_Exercise description_. Repeat the lines from the line with "2)) (map (fun" to the line with "rest n p (x :: l) +:+" in the listing below, keeping both end lines and adding nothing.

○ ○ ○ ○ ○

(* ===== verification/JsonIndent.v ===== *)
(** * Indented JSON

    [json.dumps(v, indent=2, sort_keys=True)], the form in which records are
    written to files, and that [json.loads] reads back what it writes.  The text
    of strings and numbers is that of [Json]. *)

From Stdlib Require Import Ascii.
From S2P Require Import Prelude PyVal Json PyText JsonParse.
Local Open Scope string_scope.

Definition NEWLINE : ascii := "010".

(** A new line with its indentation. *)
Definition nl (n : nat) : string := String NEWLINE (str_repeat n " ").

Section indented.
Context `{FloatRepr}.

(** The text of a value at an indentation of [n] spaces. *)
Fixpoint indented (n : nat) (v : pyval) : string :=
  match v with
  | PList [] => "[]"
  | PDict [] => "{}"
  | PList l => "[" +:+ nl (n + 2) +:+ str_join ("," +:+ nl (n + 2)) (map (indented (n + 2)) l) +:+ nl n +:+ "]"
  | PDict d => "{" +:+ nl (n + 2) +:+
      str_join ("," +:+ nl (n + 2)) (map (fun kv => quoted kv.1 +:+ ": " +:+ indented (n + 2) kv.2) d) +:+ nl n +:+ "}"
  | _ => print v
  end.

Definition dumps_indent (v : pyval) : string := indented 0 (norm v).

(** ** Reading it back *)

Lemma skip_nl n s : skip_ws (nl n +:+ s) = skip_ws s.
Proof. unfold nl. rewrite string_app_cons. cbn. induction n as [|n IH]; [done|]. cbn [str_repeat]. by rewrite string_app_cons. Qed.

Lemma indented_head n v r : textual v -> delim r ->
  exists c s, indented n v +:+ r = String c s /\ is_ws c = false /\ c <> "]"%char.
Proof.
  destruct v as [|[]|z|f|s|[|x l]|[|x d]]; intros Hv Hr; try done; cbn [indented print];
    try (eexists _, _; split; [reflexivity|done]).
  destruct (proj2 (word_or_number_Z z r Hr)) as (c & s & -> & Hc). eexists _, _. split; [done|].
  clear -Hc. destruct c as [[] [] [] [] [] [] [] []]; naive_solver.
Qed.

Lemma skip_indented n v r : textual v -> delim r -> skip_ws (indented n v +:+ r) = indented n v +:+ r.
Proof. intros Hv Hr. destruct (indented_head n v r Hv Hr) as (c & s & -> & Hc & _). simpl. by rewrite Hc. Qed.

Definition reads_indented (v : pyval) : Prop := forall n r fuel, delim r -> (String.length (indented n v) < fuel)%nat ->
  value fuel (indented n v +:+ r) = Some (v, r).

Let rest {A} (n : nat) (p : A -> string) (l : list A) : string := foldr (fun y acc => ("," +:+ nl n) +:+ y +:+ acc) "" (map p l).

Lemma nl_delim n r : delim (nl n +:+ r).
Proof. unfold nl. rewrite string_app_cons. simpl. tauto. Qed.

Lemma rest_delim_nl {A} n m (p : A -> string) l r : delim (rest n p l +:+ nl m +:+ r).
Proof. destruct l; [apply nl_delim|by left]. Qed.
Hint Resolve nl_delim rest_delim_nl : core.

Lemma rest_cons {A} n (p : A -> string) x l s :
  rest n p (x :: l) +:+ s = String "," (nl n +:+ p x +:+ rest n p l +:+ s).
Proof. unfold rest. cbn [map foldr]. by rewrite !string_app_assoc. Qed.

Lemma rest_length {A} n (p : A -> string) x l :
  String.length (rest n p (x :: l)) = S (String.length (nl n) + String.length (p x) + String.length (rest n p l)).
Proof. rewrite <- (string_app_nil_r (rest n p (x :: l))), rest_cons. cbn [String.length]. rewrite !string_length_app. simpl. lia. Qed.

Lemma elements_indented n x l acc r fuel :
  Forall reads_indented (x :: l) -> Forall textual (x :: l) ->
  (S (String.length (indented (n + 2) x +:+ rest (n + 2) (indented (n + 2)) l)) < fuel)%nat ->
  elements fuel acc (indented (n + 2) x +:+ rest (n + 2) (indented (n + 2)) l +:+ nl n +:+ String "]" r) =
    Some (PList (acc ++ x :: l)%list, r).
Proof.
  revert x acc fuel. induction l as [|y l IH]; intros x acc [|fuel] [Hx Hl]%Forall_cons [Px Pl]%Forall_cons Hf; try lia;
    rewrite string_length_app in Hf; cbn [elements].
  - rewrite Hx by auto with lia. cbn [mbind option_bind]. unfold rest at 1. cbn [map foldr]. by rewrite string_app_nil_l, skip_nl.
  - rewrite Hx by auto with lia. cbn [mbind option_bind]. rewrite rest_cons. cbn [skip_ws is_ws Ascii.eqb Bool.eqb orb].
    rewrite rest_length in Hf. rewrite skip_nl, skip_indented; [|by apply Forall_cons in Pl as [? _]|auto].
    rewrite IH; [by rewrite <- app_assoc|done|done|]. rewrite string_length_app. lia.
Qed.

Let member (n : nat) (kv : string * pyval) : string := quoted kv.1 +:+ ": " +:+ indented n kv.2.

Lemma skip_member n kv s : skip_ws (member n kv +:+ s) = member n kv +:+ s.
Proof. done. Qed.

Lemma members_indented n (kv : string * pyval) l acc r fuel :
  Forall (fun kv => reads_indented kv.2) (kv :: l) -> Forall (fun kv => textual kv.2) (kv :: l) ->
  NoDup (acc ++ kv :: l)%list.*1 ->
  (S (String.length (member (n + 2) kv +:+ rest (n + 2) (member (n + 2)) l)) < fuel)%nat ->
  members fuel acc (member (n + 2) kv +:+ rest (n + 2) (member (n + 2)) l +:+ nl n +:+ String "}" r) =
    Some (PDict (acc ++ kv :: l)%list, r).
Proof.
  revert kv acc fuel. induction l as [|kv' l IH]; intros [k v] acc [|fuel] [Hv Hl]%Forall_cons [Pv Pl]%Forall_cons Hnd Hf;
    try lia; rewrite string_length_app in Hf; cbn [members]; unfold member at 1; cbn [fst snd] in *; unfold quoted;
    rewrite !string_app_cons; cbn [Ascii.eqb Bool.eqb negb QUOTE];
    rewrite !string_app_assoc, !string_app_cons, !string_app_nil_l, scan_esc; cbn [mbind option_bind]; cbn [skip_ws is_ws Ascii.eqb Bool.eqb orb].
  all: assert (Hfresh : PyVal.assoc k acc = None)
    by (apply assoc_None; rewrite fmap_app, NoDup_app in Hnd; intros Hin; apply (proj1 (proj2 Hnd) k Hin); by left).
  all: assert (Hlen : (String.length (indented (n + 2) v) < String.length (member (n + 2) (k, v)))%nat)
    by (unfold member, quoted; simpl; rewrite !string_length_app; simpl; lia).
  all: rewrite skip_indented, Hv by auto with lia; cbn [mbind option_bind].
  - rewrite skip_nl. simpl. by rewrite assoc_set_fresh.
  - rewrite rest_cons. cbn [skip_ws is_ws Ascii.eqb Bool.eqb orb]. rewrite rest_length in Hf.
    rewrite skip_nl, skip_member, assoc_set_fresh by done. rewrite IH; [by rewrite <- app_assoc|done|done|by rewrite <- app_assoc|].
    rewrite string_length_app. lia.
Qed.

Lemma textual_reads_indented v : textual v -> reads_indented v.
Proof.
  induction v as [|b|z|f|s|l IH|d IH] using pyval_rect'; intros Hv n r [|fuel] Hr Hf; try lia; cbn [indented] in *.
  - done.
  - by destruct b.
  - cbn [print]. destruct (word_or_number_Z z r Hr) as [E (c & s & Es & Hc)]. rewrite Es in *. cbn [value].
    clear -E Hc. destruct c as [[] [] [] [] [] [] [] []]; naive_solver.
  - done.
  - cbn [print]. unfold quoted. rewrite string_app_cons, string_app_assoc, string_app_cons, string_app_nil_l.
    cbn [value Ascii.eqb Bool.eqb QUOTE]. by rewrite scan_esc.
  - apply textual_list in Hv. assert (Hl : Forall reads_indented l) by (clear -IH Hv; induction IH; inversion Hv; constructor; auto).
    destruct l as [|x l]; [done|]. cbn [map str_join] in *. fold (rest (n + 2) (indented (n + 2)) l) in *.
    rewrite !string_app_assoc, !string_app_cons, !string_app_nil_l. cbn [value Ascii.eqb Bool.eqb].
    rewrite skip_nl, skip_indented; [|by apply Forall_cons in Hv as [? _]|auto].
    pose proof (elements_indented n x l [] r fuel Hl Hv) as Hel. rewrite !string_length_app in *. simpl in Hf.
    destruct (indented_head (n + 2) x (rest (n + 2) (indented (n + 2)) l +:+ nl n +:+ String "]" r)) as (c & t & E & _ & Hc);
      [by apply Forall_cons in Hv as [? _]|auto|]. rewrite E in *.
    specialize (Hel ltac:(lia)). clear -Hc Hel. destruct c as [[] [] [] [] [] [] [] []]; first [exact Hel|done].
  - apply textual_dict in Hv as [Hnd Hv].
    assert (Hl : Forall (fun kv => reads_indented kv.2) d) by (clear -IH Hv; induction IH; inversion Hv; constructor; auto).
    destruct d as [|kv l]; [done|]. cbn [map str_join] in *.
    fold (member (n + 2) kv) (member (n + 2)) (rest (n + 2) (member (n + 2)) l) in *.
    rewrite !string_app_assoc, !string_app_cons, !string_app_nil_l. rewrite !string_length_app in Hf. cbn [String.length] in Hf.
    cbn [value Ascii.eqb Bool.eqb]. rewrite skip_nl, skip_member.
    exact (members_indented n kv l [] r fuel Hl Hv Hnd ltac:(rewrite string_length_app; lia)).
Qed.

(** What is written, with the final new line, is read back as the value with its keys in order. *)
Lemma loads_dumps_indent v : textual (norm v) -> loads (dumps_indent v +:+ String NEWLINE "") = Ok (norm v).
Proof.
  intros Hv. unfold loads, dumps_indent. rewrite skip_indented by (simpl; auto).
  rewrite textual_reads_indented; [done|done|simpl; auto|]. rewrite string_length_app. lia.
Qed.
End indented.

○ ○ ○ ○ ○

_Written solution_.
      str_join ("," +:+ nl (n + 2)) (map (fun kv => quoted kv.1 +:+ ": " +:+ indented (n + 2) kv.2) d) +:+ nl n +:+ "}"
  | _ => print v
  end.

Definition dumps_indent (v : pyval) : string := indented 0 (norm v).

(** ** Reading it back *)

Lemma skip_nl n s : skip_ws (nl n +:+ s) = skip_ws s.
Proof. unfold nl. rewrite string_app_cons. cbn. induction n as [|n IH]; [done|]. cbn [str_repeat]. by rewrite string_app_cons. Qed.

Lemma indented_head n v r : textual v -> delim r ->
  exists c s, indented n v +:+ r = String c s /\ is_ws c = false /\ c <> "]"%char.
Proof.
  destruct v as [|[]|z|f|s|[|x l]|[|x d]]; intros Hv Hr; try done; cbn [indented print];
    try (eexists _, _; split; [reflexivity|done]).
  destruct (proj2 (word_or_number_Z z r Hr)) as (c & s & -> & Hc). eexists _, _. split; [done|].
  clear -Hc. destruct c as [[] [] [] [] [] [] [] []]; naive_solver.
Qed.

Lemma skip_indented n v r : textual v -> delim r -> skip_ws (indented n v +:+ r) = indented n v +:+ r.
Proof. intros Hv Hr. destruct (indented_head n v r Hv Hr) as (c & s & -> & Hc & _). simpl. by rewrite Hc. Qed.

Definition reads_indented (v : pyval) : Prop := forall n r fuel, delim r -> (String.length (indented n v) < fuel)%nat ->
  value fuel (indented n v +:+ r) = Some (v, r).

Let rest {A} (n : nat) (p : A -> string) (l : list A) : string := foldr (fun y acc => ("," +:+ nl n) +:+ y +:+ acc) "" (map p l).

Lemma nl_delim n r : delim (nl n +:+ r).
Proof. unfold nl. rewrite string_app_cons. simpl. tauto. Qed.

Lemma rest_delim_nl {A} n m (p : A -> string) l r : delim (rest n p l +:+ nl m +:+ r).
Proof. destruct l; [apply nl_delim|by left]. Qed.
Hint Resolve nl_delim rest_delim_nl : core.

Lemma rest_cons {A} n (p : A -> string) x l s :
  rest n p (x :: l) +:+ s = String "," (nl n +:+ p x +:+ rest n p l +:+ s).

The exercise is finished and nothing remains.